« Respecter la nature, cela passe par le respect de l’autre. » Thomas Bouvatier, psychanalyste

mardi 13 avril 2021

Docteur en psychopathologie clinique, psychanalyste, chercheur sur les dérives radicales et auteur du “Petit manuel de contre-radicalisations”, Thomas Bouvatier alerte sur la toxicité d’attitudes de personnes qui ne veulent pas faire de compromis, notamment sur un sujet aussi crucial que l’écologie, qui demande la participation du plus grand nombre. Rencontre.

Qu’est-ce qui caractérise la radicalité ?

Thomas Bouvatier

« Vivre en commun, c’est partager un don et une dette, autrement dit des droits et des devoirs. Or la radicalité, qui est considérée dans le dictionnaire comme un absolu, refusant tout compromis qui viendrait l’entamer, exige une dette extrémisée pour un don absolu. Si on écoute Trump, Poutine, Erdogan ou Bolsonaro, tous ont en commun de donner des espoirs qui paraissent assez dingues : promettre à leur peuple de faire renaître leur gloire passée (« Make America Great again », la Grande Russie, le Califat…) : un don donc. Pour l’écologie radicale, c’est : « Make Gaïa Great Again ». Mais pour mériter cette promesse d’absolu, il faut obéir à un agenda très stricte : une dette. La radicalité consiste ainsi, au nom d’une dette et d’un don excessifs, en la destruction d’un commun pluriel. C’est à dire une abrasion de la singularité dans un groupe qui ne reconnaît pas la différence d’opinion. On est avec, ou contre. C’est tout ou rien. Et le compromis étant considéré comme une trahison insupportable, la première personne ayant un minimum d’esprit d’ouverture étant jugée comme un traître, vous pouvez imaginer l’ambiance…

Après soyons honnêtes, la radicalité nous concerne à peu près tous, plus ou moins. Que cela soit dans un couple, une famille, au travail, dans le sport, une bande d’amis adolescents, une idée politique ou une croyance religieuse… On a tous plus ou moins envie d’être à fond dans quelque chose, de croire à un absolu, de correspondre à une certaine image, de ne pas supporter la critique. Mais ce désir est plus ou moins puissant selon chacun et s’inscrit plus ou moins dans la durée.

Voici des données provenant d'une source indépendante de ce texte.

(* ===== verification/ServeLogic.v ===== *)
(** * Reasoning about handlers

    A weakest precondition for programs of [Act]: it ranges over every answer the store,
    the freshness index, the origins and the client can give, and threads a ghost record
    of what the program fetched, opened, wrote and committed.  What a program may do is a
    [policy]; [keeps] collects the programs that leave the request, and what a relation
    says of the ghost record, as they are. *)

From stdpp Require Import base strings pretty numbers gmap list.
From Stdlib Require Import Lia SpecFloat.
From S2P Require Import Prelude GoStrings Http Duration Shard Freshness Request Rules Eval Act.
Open Scope Z_scope.
Open Scope hm_scope.

(** ** The ghost record *)

Record ghost : Type := mkGhost {
  g_fetch : option originRequest;                        (* the last fetch, *)
  g_answer : option (originResponse + fetchError);       (* what it gave, *)
  g_reads : list (bytes * ObjectMeta * stream);          (* the objects read from the store, *)
  g_writers : gmap nat (ObjectMeta * bytes * bool);      (* the writers, what was written to them and whether all of it went through, *)
  g_committed : option ObjectMeta                        (* the last commit. *)
}.

Definition ghost0 : ghost := mkGhost None None [] ∅ None.

Definition upd {X : Type} (e : effect X) : X -> ghost -> ghost :=
  match e in effect X return X -> ghost -> ghost with
  | Fetch o rq => fun x g => mkGhost (Some rq) (Some x) (g_reads g) (g_writers g) (g_committed g)
  | SGet k => fun x g =>
    match x with
    | Some (m, b, _) => mkGhost (g_fetch g) (g_answer g) ((k, m, b) :: g_reads g) (g_writers g) (g_committed g)
    | None => g
    end
  | SWriter m => fun x g =>
    match x with
    | Some w => mkGhost (g_fetch g) (g_answer g) (g_reads g) (<[w := (m, [], true)]> (g_writers g)) (g_committed g)
    | None => g
    end
  | SWrite w p => fun x g =>
    mkGhost (g_fetch g) (g_answer g) (g_reads g) (alter (fun '(m, d, ok) => (m, d ++ p, ok && x)) w (g_writers g)) (g_committed g)
  | SCommit w => fun x g =>
    mkGhost (g_fetch g) (g_answer g) (g_reads g) (g_writers g) (if (x : bool) then fst <$> (fst <$> g_writers g !! w) else g_committed g)
  | _ => fun _ g => g
  end.

(** ** Policies *)

Record policy : Type := mkPolicy {
  may_fetch : originRequest -> Prop;
  may_get : bytes -> Prop;
  may_open : ObjectMeta -> ghost -> Prop;
  may_commit : ObjectMeta -> bytes -> ghost -> Prop;
  may_mark : bytes -> Prop;
  may_spawn : Request -> RequestDecision -> bytes -> bytes -> Prop
}.

Section Wp.
Context (P : policy).

(** A freshness marker is set only for what was just committed. *)
Definition pre {X : Type} (e : effect X) (g : ghost) : Prop :=
  match e with
  | Fetch _ rq => may_fetch P rq
  | SGet k => may_get P k
  | SWriter m => may_open P m g
  | SCommit w => exists m d, g_writers g !! w = Some (m, d, true) /\ may_commit P m d g
  | FStore k _ _ _ => exists m, g_committed g = Some m /\ Key m = k
  | FSetHFM k _ => may_mark P k
  | BSpawn req rd k c => may_spawn P req rd k c
  | _ => True
  end.

Fixpoint wp {A : Type} (m : act A) (Q : A -> ghost -> Prop) (g : ghost) : Prop :=
  match m with
  | Done a => Q a g
  | Do e k => pre e g /\ forall x, wp (k x) Q (upd e x g)
  end.

Lemma wp_mono {A} (m : act A) (Q Q' : A -> ghost -> Prop) g : (forall a g, Q a g -> Q' a g) -> wp m Q g -> wp m Q' g.
Proof. intros H. revert g. induction m as [a|X e k IH]; cbn; [auto|]. intros g [Hp Hk]. split; [done|]. intros x. by apply IH. Qed.

Lemma wp_bind {A B} (m : act A) (f : A -> act B) Q g : wp m (fun a g => wp (f a) Q g) g -> wp (abind m f) Q g.
Proof. revert g. induction m as [a|X e k IH]; cbn; [done|]. intros g [Hp Hk]. split; [done|]. intros x. by apply IH. Qed.

Definition wpm {A : Type} (m : hm A) (Q : A -> hst -> ghost -> Prop) (s : hst) (g : ghost) : Prop :=
  wp (m s) (fun x g => Q (fst x) (snd x) g) g.

Lemma wpm_mono {A} (m : hm A) (Q Q' : A -> hst -> ghost -> Prop) s g :
  (forall a s g, Q a s g -> Q' a s g) -> wpm m Q s g -> wpm m Q' s g.
Proof. intros H. apply wp_mono. auto. Qed.

Lemma wpm_bind {A B} (m : hm A) (f : A -> hm B) Q s g : wpm m (fun a s g => wpm (f a) Q s g) s g -> wpm (hbind m f) Q s g.
Proof. intros H. apply wp_bind. eapply wp_mono; [|exact H]. by intros [a s'] g'. Qed.

Lemma wpm_ret {A} (a : A) Q s g : Q a s g -> wpm (hret a) Q s g.
Proof. done. Qed.

Lemma wpm_perform {X} (e : effect X) Q s g : pre e g -> (forall x, Q x s (upd e x g)) -> wpm (perform e) Q s g.
Proof. done. Qed.

Lemma wpm_gets {A} (f : hst -> A) Q s g : Q (f s) s g -> wpm (gets f) Q s g.
Proof. done. Qed.

Lemma wpm_modify f Q s g : Q tt (f s) g -> wpm (modify f) Q s g.
Proof. done. Qed.

(** ** Programs that keep the request *)

Section Keeps.
Context (R : ghost -> ghost -> Prop) `{!PreOrder R}.

Definition keeps {A : Type} (m : hm A) : Prop :=
  forall s g, wpm m (fun _ s' g' => hs_req s' = hs_req s /\ R g g') s g.

Lemma keeps_elim {A} (m : hm A) Q s g :
  keeps m -> (forall a s' g', hs_req s' = hs_req s -> R g g' -> Q a s' g') -> wpm m Q s g.
Proof. intros H HQ. eapply wpm_mono; [|apply H]. cbn. intros a s' g' [? ?]. auto. Qed.

Lemma keeps_ret {A} (a : A) : keeps (hret a).
Proof. intros s g. by apply wpm_ret. Qed.

Lemma keeps_bind {A B} (m : hm A) (f : A -> hm B) : keeps m -> (forall a, keeps (f a)) -> keeps (hbind m f).
Proof.
  intros Hm Hf s g. apply wpm_bind. apply keeps_elim; [done|]. intros a s' g' Hs Hg.
  apply keeps_elim; [apply Hf|]. intros b s'' g'' Hs' Hg'. split; [congruence|]. by etrans.
Qed.

Lemma keeps_gets {A} (f : hst -> A) : keeps (gets f).
Proof. intros s g. by apply wpm_gets. Qed.

Lemma keeps_modify f : (forall s, hs_req (f s) = hs_req s) -> keeps (modify f).
Proof. intros H s g. apply wpm_modify. by split. Qed.

Lemma keeps_perform {X} (e : effect X) : (forall g, pre e g) -> (forall x g, R g (upd e x g)) -> keeps (perform e).
Proof. intros Hp Hu s g. apply wpm_perform; [done|]. intros x. by split. Qed.

Lemma keeps_copyChunks write chunks : (forall c, keeps (write c)) -> keeps (copyChunks write chunks).
Proof.
  intros H. induction chunks as [|c cs IH]; cbn; [apply keeps_ret|].
  apply keeps_bind; [done|]. intros []; [done|apply keeps_ret].
Qed.
End Keeps.
End Wp.

(** Nothing of the ghost record changes; the last fetch and its answer do not change and
    no read is forgotten. *)
Abbreviation same := (@eq ghost).
Record sameFetch (g g' : ghost) : Prop := {
  sf_fetch : g_fetch g' = g_fetch g;
  sf_answer : g_answer g' = g_answer g;
  sf_reads : forall x, x ∈ g_reads g -> x ∈ g_reads g'
}.

#[export] Instance sameFetch_preorder : PreOrder sameFetch.
Proof. split; [done|]. intros a b c [] []. split; [congruence..|auto]. Qed.

Lemma sameFetch_get k x g : sameFetch g (upd (SGet k) x g).
Proof. destruct x as [[[m b] t]|]; [|done]. split; [done..|]. intros y Hy. by apply list_elem_of_further. Qed.

Create HintDb keeps.

(** Chases a program that only performs effects of no consequence. *)
Ltac keeps :=
  repeat
    match goal with
    | |- keeps _ _ (hret _) => apply keeps_ret; apply _
    | |- keeps _ _ (gets _) => apply keeps_gets; apply _
    | |- keeps _ _ (modify _) => apply keeps_modify; [apply _|by intros []]
    | |- keeps _ _ (hbind _ _) => apply keeps_bind; [apply _|..|intros ?]
    | |- keeps _ _ (copyChunks _ _) => apply keeps_copyChunks; [apply _|intros ?]
    | |- keeps _ _ (perform _) => first [solve [eauto with keeps typeclass_instances nocore] | apply keeps_perform; [done..]]
    | |- keeps _ _ _ => solve [eauto with keeps typeclass_instances nocore]
    | |- keeps _ _ ?m => match m with context [match ?x with _ => _ end] => destruct x end
    end.

Section Quiet.
Context (P : policy) (R : ghost -> ghost -> Prop) `{!PreOrder R}.

Lemma keeps_onHdr f : keeps P R (onHdr f).
Proof. unfold onHdr. keeps. Qed.

Lemma keeps_hdr : keeps P R hdr.
Proof. unfold hdr. keeps. Qed.

Lemma keeps_preq : keeps P R preq.
Proof. unfold preq. keeps. Qed.

Lemma keeps_reqHeader : keeps P R reqHeader.
Proof. unfold reqHeader. keeps. Qed.

#[local] Hint Resolve keeps_onHdr keeps_hdr : keeps.

Lemma keeps_writeHeader code : keeps P R (writeHeader code).
Proof. unfold writeHeader. keeps. Qed.

#[local] Hint Resolve keeps_writeHeader : keeps.

Lemma keeps_recWrite p : keeps P R (recWrite p).
Proof. unfold recWrite. keeps. Qed.

#[local] Hint Resolve keeps_recWrite : keeps.

Lemma keeps_writeStatus code msg : keeps P R (writeStatus code msg).
Proof. unfold writeStatus. keeps. Qed.
End Quiet.

#[export] Hint Resolve keeps_onHdr keeps_hdr keeps_preq keeps_reqHeader keeps_writeHeader keeps_recWrite keeps_writeStatus : keeps.
(* ===== verification/ServeProofs.v ===== *)
(** * What a handler does to the shared cache

    The policy every request of a site obeys: what it reads from the store, what it opens
    and commits there, which markers it sets and what it leaves to a background fetch.
    One proof over [ServeHTTP] and one over the background fetch give it for every answer
    of the store, the index, the coalescer, the origins and the client. *)

From stdpp Require Import base strings pretty numbers gmap list.
From Stdlib Require Import Lia SpecFloat.
From S2P Require Import Prelude GoStrings Netip Http Duration Host Range Shard Freshness Path Request Matcher CacheKey Device Rules Template Eval Credentials Response Compile Geo Forward Limiter Act Serve ServeLogic.
Open Scope Z_scope.
Open Scope hm_scope.

Section Policy.
Context {U : Platform} {R : GoLib}.
Context (H : handler) (S : site) (r : httpRequest).
Let p : Pipeline := si_pipeline S.

(** ** The request that is evaluated *)

(** The header after the cookies are one line, and after [cookie_allow]. *)
Definition clientCookie : bytes := Get (canonicalizeRequestCookies (r_header r)) (go "Cookie").

Definition evaluatedHeader : header :=
  let h := canonicalizeRequestCookies (r_header r) in
  match FilterRequestCookies p clientCookie with
  | Some f => if bool_decide (f = []) then Del h (go "Cookie") else Set_ h (go "Cookie") f
  | None => h
  end.

(** What the pre-passes may have made of the request, its header being [h]. *)
Record received (h : header) (q : Request) : Prop := {
  rc_method : rq_Method q = r_method r;
  rc_host : rq_Host q = rq_Host (buildPipelineRequest r);
  rc_path : rq_Path q = normalizePath (r_path r);
  rc_query : rq_Query q = parseQueryLossless (r_rawQuery r);
  rc_header : rq_Header q = h;
  rc_tls : rq_TLS q = r_tls r;
  rc_ip : rq_ClientIP q = clientIP (r_remoteAddr r) \/
    exists a, ClientIP (r_remoteAddr r) (Some (r_header r)) (si_trusted S) = Some a /\ rq_ClientIP q = addrString a;
  rc_device : rq_Device q = [] \/ exists d ua, si_device S = Some d /\ rq_Device q = Classify d ua;
  rc_geo : rq_Geo q = [] \/ exists g ip hh, si_geo S = Some g /\ rq_Geo q = Lookup g ip hh;
  rc_continent : rq_GeoContinent q = [] \/ exists c, rq_GeoContinent q = Continent c;
  rc_region : rq_GeoRegion q = [] \/ exists g ip hh, si_geoRegion S = Some g /\ rq_GeoRegion q = Lookup g ip hh;
  rc_selKey : rq_selKey q = None
}.

(** The decision of the request phase and the request that follows it. *)
Definition evaluated (rd : RequestDecision) (q : Request) : Prop :=
  exists q0 q1, received evaluatedHeader q0 /\ EvalRequest p q0 = (rd, q1) /\ q = StripDerivedCookies p q1.

(** The request goes through the shared cache. *)
Definition shared (rd : RequestDecision) (q : Request) : Prop :=
  d_synthetic rd = None /\ d_redirect rd = None /\ Pass rd = false /\ (CacheCredentialedMatches p q = true \/ BypassForCredentials p q = false).

(** A request the cache is looked up for, with the pools as they were when it was routed. *)
Definition keyed (rd : RequestDecision) (q : Request) : Prop :=
  (exists q' v, evaluated rd q' /\ q = observed S v q') /\ shared rd q.

(** The decision the origin is asked with: in a [cache_credentialed] scope the client's
    own Cookie goes along. *)
Definition asked (rd : RequestDecision) (q : Request) : RequestDecision :=
  if CacheCredentialedMatches p q then set_ReqHeaderOps rd (prependCookieOp (ReqHeaderOps rd) clientCookie) else rd.

(** ** The policy *)

Definition ownKey (rd : RequestDecision) (k : bytes) : Prop :=
  k = CacheKey rd \/ exists codec, k = variantKey (CacheKey rd) codec.

(** The answer of the origin an entry is made of is cacheable for the request, as the
    pools are when it is stored. *)
Definition cacheableAnswer (q : Request) (m : ObjectMeta) (g : ghost) : Prop :=
  exists v, let q := observed S v q in
  match g_answer g with
  | Some (inl resp) =>
    let sd := EvalResponse p q (or_status resp) (Some (or_header resp)) in
    Cacheable sd = true /\ (or_status resp = 200 \/ or_negative resp = true) /\ m = originMeta (Key m) resp sd
  | Some (inr e) =>
    let sd := EvalResponse p q (errorCode e) (match e with ErrStatus se => se_header se | _ => None end) in
    hasStatus e = true /\ Cacheable sd = true /\ m = mkMeta (Key m) 0 [] [] [] [] [] (errorCode e) false []
  | None => False
  end.

(** A new entry: under the request's own key, of a GET or HEAD, made of the origin's
    answer to that very request. *)
Definition newEntry (rd : RequestDecision) (q : Request) (m : ObjectMeta) (g : ghost) : Prop :=
  Key m = CacheKey rd /\ CacheKey rd <> [] /\ isSafeMethod (r_method r) = true /\
  g_fetch g = Some (originRequestFor S r (asked rd q) q false) /\ cacheableAnswer q m g.

(** A compressed form [d] of an object the request read under its own key. *)
Definition newVariant (rd : RequestDecision) (m : ObjectMeta) (d : bytes) (g : ghost) : Prop :=
  exists codec m0 b, Key m = variantKey (CacheKey rd) codec /\ Size m = Z.of_nat (length d) /\
    (CacheKey rd, m0, b) ∈ g_reads g /\ st_err b = false /\ h_compress H codec (content b) = Some d.

(** What is committed is whole: the body of the origin's answer, read to its end, of the
    announced length unless it was buffered to be rewritten; or no body. *)
Definition wholeBody (m : ObjectMeta) (d : bytes) (g : ghost) : Prop :=
  match g_answer g with
  | Some (inl resp) =>
    d = content (or_body resp) /\ st_err (or_body resp) = false /\
    (Size m < 0 \/ Size m = Z.of_nat (length d) \/
     exists q h status, Transforms (EvalDeliver p q h status) <> [] /\ Z.of_nat (length d) <= maxTransformBody)
  | _ => d = [] /\ Size m = 0
  end.
(* ===== verification/Wire.v ===== *)
(** * From the wire to the key

    What [net/http] guarantees of a request it hands over, and what follows of the request
    the handler evaluates: it is [admitted], and its cache key has neither the separator of
    key tokens nor the NUL that marks a compressed variant, so that keys and variant keys
    never meet. *)

From stdpp Require Import base strings pretty numbers gmap list.
From Stdlib Require Import Lia.
From S2P Require Import Prelude GoStrings Netip Http Duration Host Path Shard Freshness Request Matcher CacheKey Device Rules Template Eval Credentials Response Compile Geo Forward Act Serve ServeLogic ServeProofs.
Open Scope Z_scope.

(** ** Bytes a key part may not have *)

Definition NUL : ascii := Zbyte 0.

Definition reserved (c : ascii) : Prop := c = SEP \/ c = NUL.

#[export] Instance reserved_dec c : Decision (reserved c).
Proof. unfold reserved. apply _. Defined.

Definition text (s : bytes) : Prop := forall c, reserved c -> c ∉ s.

Lemma text_sub s s' : (forall c, c ∈ s -> c ∈ s') -> text s' -> text s.
Proof. intros H Ht c Hc Hin. by apply (Ht c Hc), H. Qed.

Lemma text_app a b : text a -> text b -> text (a ++ b).
Proof. intros Ha Hb c Hc [H|H]%elem_of_app; [by apply (Ha c)|by apply (Hb c)]. Qed.

Lemma text_Join l sep : text sep -> Forall text l -> text (Join l sep).
Proof. intros Hs Hl c Hc [H|(x & Hx & H)]%Join_elem; [by apply (Hs c)|]. rewrite list.Forall_forall in Hl. by apply (Hl x Hx c). Qed.

Lemma text_take n s : text s -> text (take n s).
Proof. apply text_sub. intros c Hc. rewrite <- (take_drop n s). apply elem_of_app. by left. Qed.

Lemma text_drop n s : text s -> text (drop n s).
Proof. apply text_sub. intros c Hc. rewrite <- (take_drop n s). apply elem_of_app. by right. Qed.

Lemma text_TrimSpace s : text s -> text (TrimSpace s).
Proof. apply text_sub. intros c. apply TrimSpace_elem. Qed.

Lemma text_forall (P : ascii -> Prop) s : (forall c, reserved c -> ~ P c) -> Forall P s -> text s.
Proof. intros HP Hs c Hc Hin. rewrite list.Forall_forall in Hs. by apply (HP c Hc), Hs. Qed.

Lemma text_nil : text [].
Proof. intros c _. apply not_elem_of_nil. Qed.

Create HintDb text.
#[export] Hint Resolve text_nil text_app text_take text_drop text_TrimSpace : text.

(** A literal without reserved bytes. *)
Definition isText (s : bytes) : bool := forallb (fun c => negb (bool_decide (reserved c))) s.

Lemma isText_text s : isText s = true -> text s.
Proof.
  intros H c Hc Hin. unfold isText in H. rewrite forallb_forall in H. specialize (H c (proj1 (list_elem_of_In _ _) Hin)).
  by rewrite bool_decide_true in H.
Qed.

(** ** What arrives *)

Definition visible (c : ascii) : Prop := 0x20 < byteZ c < 0x7f.

Lemma visible_text s : Forall visible s -> text s.
Proof. apply text_forall. intros c [-> | ->] [H _]; vm_compute in H; discriminate. Qed.

(** The method and the host are printable ASCII, the lines of the header and the
    address of the connection have no control byte. *)
Record wire (r : httpRequest) : Prop := {
  wi_method : Forall visible (r_method r);
  wi_host : Forall visible (r_host r);
  wi_urlHost : Forall visible (r_urlHost r);
  wi_header : map_Forall (fun _ vs => Forall text vs) (r_header r);
  wi_addr : text (r_remoteAddr r)
}.

Lemma wire_stripHop {U : Platform} {R : GoLib} S r : wire r -> wire (stripHop S r).
Proof.
  intros []. unfold stripHop. destruct (si_cluster S); [|done]. destruct (_ && _); [|done].
  destruct r. constructor; cbn in *; try done. intros k vs Hk. unfold Del in Hk. apply lookup_delete_Some in Hk as [_ Hk]. by apply (wi_header0 k).
Qed.

(** The classes a site can give a request are text. *)
Definition sourceText (g : Source) : Prop :=
  match g with
  | headerSource _ => True
  | cidrSource es => Forall (fun e => text (ce_country e)) es
  | otherSource f => forall ip h, text (f ip h)
  end.

Record site_text {U : Platform} (S : site) : Prop := {
  st_device : forall d, si_device S = Some d -> Forall text (Classes d);
  st_geo : forall g, si_geo S = Some g -> sourceText g;
  st_region : forall g, si_geoRegion S = Some g -> sourceText g
}.

Section Wire.
Context {U : Platform} {R : GoLib}.

(** The zone of an IPv6 address is part of its text ([netip.ParseAddr]). *)
Definition zoneOf (a : Addr) : bytes := match a with Addr4 _ => [] | Addr6 _ z => z end.

Definition zones_from_text : Prop := forall s a, parseIPv6 s = Some a -> text s -> text (zoneOf a).

(** ** Paths *)

Lemma Clean_elem p c : c ∈ Clean p -> c ∈ p \/ c = "/"%char \/ c = "."%char.
Proof.
  unfold Clean. destruct p as [|c0 p]; [intros H%list_elem_of_singleton; auto|]. cbn zeta. set (q := c0 :: p).
  set (rooted := (c0 =b "/")%byte). set (out := Join _ _).
  assert (c ∈ out -> c ∈ q \/ c = "/"%char \/ c = "."%char) as Hout.
  { intros [H|(e & He & Hc)]%Join_elem; [apply list_elem_of_singleton in H; auto|].
    apply list_elem_of_In, in_rev, list_elem_of_In in He.
    assert (forall l st, (forall e, e ∈ st -> e ∈ SplitByte q "/") -> (forall e, e ∈ l -> e ∈ SplitByte q "/") ->
      forall e, e ∈ fold_left (cleanStep rooted) l st -> e ∈ SplitByte q "/") as Hfold.
    { induction l as [|x l IH]; intros st Hst Hl; [done|]. cbn [fold_left]. apply IH; [|intros y Hy; apply Hl; by apply list_elem_of_further].
      assert (x ∈ SplitByte q "/") as Hx by (apply Hl, list_elem_of_here). unfold cleanStep. intros y. destruct (_ || _); [auto|].
      case_bool_decide.
      - destruct st as [|top st']; [destruct rooted; [by intros ?%elem_of_nil|intros ->%list_elem_of_singleton; done]|].
        case_bool_decide; [intros [-> |Hy]%elem_of_cons; auto|]. intros Hy. apply Hst. by apply list_elem_of_further.
      - intros [-> |Hy]%elem_of_cons; auto. }
    left. eapply SplitByte_elem; [|exact Hc]. eapply Hfold; [|done|exact He]. by intros ? ?%elem_of_nil. }
  destruct rooted; [intros [Hc%list_elem_of_singleton|Hc]%elem_of_app; auto|].
  case_bool_decide; [intros Hc%list_elem_of_singleton; auto|done].
Qed.

Lemma normalizePath_text p : text (normalizePath p).
Proof.
  unfold normalizePath. case_bool_decide; [by apply isText_text|]. set (q := if hasControlByte p then _ else p).
  assert (hasControlByte q = false) as Hq by (unfold q; destruct (hasControlByte p) eqn:E; [apply strip_clean|done]).
  assert (text q) as Ht.
  { intros c Hc Hin. unfold hasControlByte in Hq. rewrite <- not_true_iff_false, existsb_exists in Hq. apply Hq.
    exists c. split; [by apply list_elem_of_In|]. destruct Hc as [-> | ->]; done. }
  clearbody q. case_bool_decide; [by apply isText_text|]. case_bool_decide; [done|].
  assert (text (Clean q)) as Hc.
  { intros c Hr [H'|[-> | ->]]%Clean_elem; [by apply (Ht c)|destruct Hr; done|destruct Hr; done]. }
  unfold keepSlash. destruct (_ && _); [|done]. apply text_app; [done|by apply isText_text].
Qed.

(** ** Hosts and methods *)

Lemma visible_ascii s : Forall visible s -> ascii_name s.
Proof. intros H. eapply list.Forall_impl; [exact H|]. unfold visible. cbn. lia. Qed.

Lemma visible_lower c : visible c -> ~ reserved (lowerByte c).
Proof. destruct c as [[] [] [] [] [] [] [] []]; unfold visible; vm_compute; intuition discriminate. Qed.

Lemma visible_upper c : visible c -> ~ reserved (upperByte c).
Proof. destruct c as [[] [] [] [] [] [] [] []]; unfold visible; vm_compute; intuition discriminate. Qed.

Lemma text_map f s : (forall c, visible c -> ~ reserved (f c)) -> Forall visible s -> text (map f s).
Proof.
  intros Hf Hs c Hc (x & -> & Hx)%list_elem_of_fmap. rewrite list.Forall_forall in Hs. by apply (Hf x); [apply Hs|].
Qed.

Lemma normalizeHost_text h : Forall visible h -> text (normalizeHost uni_lower h).
Proof.
  intros Hv. unfold normalizeHost. set (l := ToLower _ _).
  assert (text l) as Hl.
  { assert (Forall visible (TrimSpace h)) as Ht.
    { apply list.Forall_forall. intros c Hc%TrimSpace_elem. rewrite list.Forall_forall in Hv. auto. }
    change l with (toLower (TrimSpace h)). rewrite toLower_ascii by (by apply visible_ascii). by apply text_map; [apply visible_lower|]. }
  clearbody l. case_bool_decide; [apply text_nil|].
  assert (forall s, text s -> text (TrimSuffix s (go "."))) as Hts by (intros s; unfold TrimSuffix; destruct (HasSuffix _ _); auto with text).
  apply Hts. repeat (case_match; auto with text).
Qed.

Lemma method_text q r : wire r -> rq_Method q = r_method r -> text (method q).
Proof.
  intros Hw Hm. unfold method. rewrite Hm. case_bool_decide; [by apply isText_text|]. unfold toUpper.
  assert (forallb (fun c => byteZ c <? 0x80) (r_method r) = true) as ->.
  { apply forallb_forall. intros c Hc%list_elem_of_In. pose proof (wi_method r Hw) as Hv. rewrite list.Forall_forall in Hv.
    apply Hv in Hc. unfold visible in Hc. lia. }
  apply text_map; [apply visible_upper|by apply wi_method].
Qed.

(** ** Addresses *)

Lemma text_singleton c : ~ reserved c -> text [c].
Proof. intros H d Hd ->%list_elem_of_singleton. done. Qed.

Lemma hexDigit_text d : 0 <= d < 16 -> ~ reserved (lowerHexDigit d).
Proof.
  intros Hd. assert (d ∈ seqZ 0 16) as Hin by (apply elem_of_seqZ; lia). clear Hd. revert d Hin.
  apply list.Forall_forall. apply (bool_decide_unpack _). vm_compute. done.
Qed.

Lemma hexGroup_text g : 0 <= g < 65536 -> text (hexGroup g).
Proof.
  intros Hg. unfold hexGroup. set (strip := fix strip ds := match ds with d :: r => if d =? 0 then strip r else ds | [] => [] end).
  assert (forall ds, Forall (fun d => 0 <= d < 16) ds -> Forall (fun d => 0 <= d < 16) (strip ds)) as Hstrip.
  { induction 1 as [|d ds Hd Hds IH]; cbn; [constructor|]. destruct (d =? 0); [done|by constructor]. }
  apply text_app; [|apply text_singleton, hexDigit_text, Z.mod_pos_bound; lia].
  intros c Hc (d & -> & Hd)%list_elem_of_fmap. revert Hc. apply hexDigit_text.
  apply (proj1 (list.Forall_forall _ _) (Hstrip [g / 4096; (g / 256) mod 16; (g / 16) mod 16] ltac:(repeat constructor;
    first [apply Z.mod_pos_bound; lia|apply Z.div_pos; lia|apply Z.div_lt_upper_bound; lia])) d Hd).
Qed.

Lemma groups16_bound b : Forall (fun g => 0 <= g < 65536) (groups16 b).
Proof.
  assert (forall n b, (length b <= n)%nat -> Forall (fun g => 0 <= g < 65536) (groups16 b)) as H; [|by eapply H].
  induction n as [|n IH]; intros [|h [|l r]] Hn; cbn in *; try lia; try constructor; [|apply IH; lia].
  pose proof (byteZ_range h). pose proof (byteZ_range l). lia.
Qed.

Lemma hex_text gs : Forall (fun g => 0 <= g < 65536) gs -> text (Join (map hexGroup gs) (go ":")).
Proof.
  intros H. apply text_Join; [by apply isText_text|]. apply Forall_fmap. eapply list.Forall_impl; [exact H|]. apply hexGroup_text.
Qed.

Lemma string4_text b : text (string4 b).
Proof.
  unfold string4. apply text_Join; [by apply isText_text|]. apply Forall_fmap, list.Forall_forall. intros c _. cbn.
  destruct (Itoa_digits 3 (byteZ c)) as (_ & H & _); [lia|pose proof (byteZ_range c); lia|].
  revert H. apply text_forall. intros d [-> | ->]; done.
Qed.

Lemma string6_text b : text (string6 b).
Proof.
  unfold string6. pose proof (groups16_bound b) as H. destruct (longestZeros _) as [s l].
  destruct (l =? 0)%nat; [by apply hex_text|].
  apply text_app; [by apply hex_text, list.Forall_take|]. apply text_app; [by apply isText_text|by apply hex_text, list.Forall_drop].
Qed.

Être radicalisant finalement, c’est ne pas comprendre que la société est régie par du complexe, de l’inconnu et de l’évolution. Complexe car rien n’est simple, inconnu car on ne sait pas tout, il y a constamment des choses à découvrir, et l’évolution car toute chose, toute personne et toute société se transforme en continu. Il faut donc inscrire dans cette transformation les agents qui seront le ferment d’une transformation générale. Ce sont malheureusement des processus qui prennent des décennies, en atteste par exemple l’évolution du droit des femmes.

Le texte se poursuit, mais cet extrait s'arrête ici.